The late 1970s were an explosion of color. This was because the 1970s was the decade of disco. This meant colorful outfits, maximalist clothes, lots of accessories and quirky dressing styles. However, with the advent of the 80s, there was a lot of pushback with regards to maximalist fashion. Call it the changing times, or that disco was going out of style, or the changing social milieu or the zeitgeist but the fact was, when the 1980s came, people swapped their wardrobes for something more minimalist to keep abreast of the changing times.
The 1980s were a time of social turmoil, economic troubles as well as widespread movements in politics. It was a time when the two superpowers in the world were at odds with each other, Princess Diana was a fashion icon, and Margaret Thatcher was still in power.
They might’ve started with minimalism as a pushback to the punk disco movement, but eventually the minimalism took a backseat as the 1980s came into their own and developed a style of themselves. Bit by bit, 1980s became the year of larger-than-life fashion, buoyed by excess and capitalism and more money than anyone ever thought was possible.
One of the characteristics of the 1980s were Jane Fonda workout clothes. This was a trend started by Jane Fonda, who popularised aerobics. Her workout videos in which she performed aerobics as a form of workout became extremely popular, leading to extremely high sales of her videos and her books. It popularised workouts for women, as well as neon spandex, printed leotards, leg warmers and scrunchies.
Another characteristic of 80s fashion were the iconic Jordan sneakers. Jordan sneakers, made in collaboration with Michael Jordan. Nike’s endorsement deal with Jordan meant he had to wear the shoes on court. However, the NBA banned the sticker because it didn’t conform to the guidelines on colors. Jordan still decided to wear the shoe while performing with his heroic talent, attracting a 5000 dollar a day fine but still managing to cement the shoe in everyone’s minds, making it overall a great marketing campaign.

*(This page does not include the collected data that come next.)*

(** * zps_compilador: the ZPS141 reconciliation pipeline

    A shallow embedding of [src/zps_compilador.py].  The script keeps a
    cumulative spreadsheet (BANCO.xlsx) up to date: it picks the most recent
    "BUSCA ZPS141 - DD.MM.AAAA" file by the date in its name, prunes the
    BANCO rows whose column N does not start with "Y", appends the block
    B6:AJ of the daily file, removes duplicates ignoring columns A, C, D, U
    and saves the result.

    Modelling conventions.
    - A Python [str] is a Rocq [string]; each [ascii] stands for one code
      point below 256.
    - A spreadsheet cell read by [pd.read_excel(..., header=None)] is a
      missing value (NaN / pd.NA), a text or an integer ([Cell]).
    - A [pandas.DataFrame] is a list of integer column labels and a list of
      rows; the row index is not modelled, since every frame the script
      builds is either sliced positionally or rebuilt with
      [ignore_index=True].
    - Exceptions are values of [Exception]; the effects of [main] (the
      upload and the timestamp write) are recorded in a trace. *)

From Stdlib Require Import String Ascii DecimalString Bool Arith ZArith Lia List.
From Stdlib Require Import Permutation.
Import ListNotations.
Local Open Scope string_scope.
Local Open Scope list_scope.
Local Open Scope nat_scope.

(** ** Python strings *)

Module PyStr.

(** [s[n:]] *)
Fixpoint drop (n : nat) (s : string) : string :=
  match n, s with
  | O, _ => s
  | S _, EmptyString => EmptyString
  | S n', String _ s' => drop n' s'
  end.

(** [s[:n]] *)
Fixpoint take (n : nat) (s : string) : string :=
  match n, s with
  | O, _ => EmptyString
  | S _, EmptyString => EmptyString
  | S n', String c s' => String c (take n' s')
  end.

(** [s.startswith(p)] *)
Definition startswith (s p : string) : bool := String.prefix p s.

(** [c.isspace()] for a code point below 256: TAB..CR, FS..US, SPACE,
    NEL and NBSP. *)
Definition isspace (c : ascii) : bool :=
  let n := nat_of_ascii c in
  ((9 <=? n) && (n <=? 13)) || ((28 <=? n) && (n <=? 32))
  || (n =? 133) || (n =? 160).

Fixpoint lstrip (s : string) : string :=
  match s with
  | EmptyString => EmptyString
  | String c s' => if isspace c then lstrip s' else s
  end.

(** Trailing white space goes when everything after a character is
    white space. *)
Fixpoint rstrip (s : string) : string :=
  match s with
  | EmptyString => EmptyString
  | String c s' =>
      match rstrip s' with
      | EmptyString => if isspace c then EmptyString else String c EmptyString
      | t => String c t
      end
  end.

(** [s.strip()] *)
Definition strip (s : string) : string := rstrip (lstrip s).

(** [str(n)] for an integer. *)
Definition of_int (n : Z) : string := NilZero.string_of_int (Z.to_int n).

End PyStr.

(** ** Cells and frames *)

Inductive Cell : Type :=
| NA
| Text (s : string)
| Num (n : Z).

In the 1980s, women were just beginning to work professionally, as a result of the liberalisation around women working in the workplace, as well as the feminist first wave movement that asked for additional rights for women. Women in the workplace meant they had to dress professionally and that meant workplace attire that projected strength along with femininity. Challenging their traditional perceptions and roles as women, they decided to wear attire that reflected that, such as shoulder pads. The shoulder pads allowed women a chance to combine their feminine look with strength, allowing them to project a more assertive image.
Pearls were a huge fashion accessory in the 1980s, becoming popular because of fashion icons such as Princess Diana. Her love for pearls was well known and well documented, and she was seen wearing pearls multiple times on multiple occasions. In fact, at her wedding to Prince Charles, she wore a wedding dress with 10,000 pearls. Pearls were becoming popular again, as a symbol of wealth, opulence and purity. Large pearls and opulent jewelry were the norm of the day in the 80s, and people wore pearls to showcase the various qualities associated with them. Pearls have been associated with power, money and opulence for decades. It is why they made a comeback in the larger-than-life fashion of the 80s.
A puffy hairdo, with permed hair was another hairstyle that got extremely popular in the 80s because of the TV show Dynasty. Almost everyone was inspired by Joan Collins’s characters Alexis Colby, and wanted to look like her and project confidence and power like she did. So they copied her outfit, with their permed hairdos, shoulder pads and purple makeup.
It was also in the 1980s that the first supermodels emerged on the scene, and they earned their popularity by endorsing household items. A lot of models became popular, and their popularity meant that they could sway popular opinion because of their standing. This meant that a lot of the fashion sense that was derived for common people in the 80s came from the supermodels that endorsed these household products such as Coca-Cola.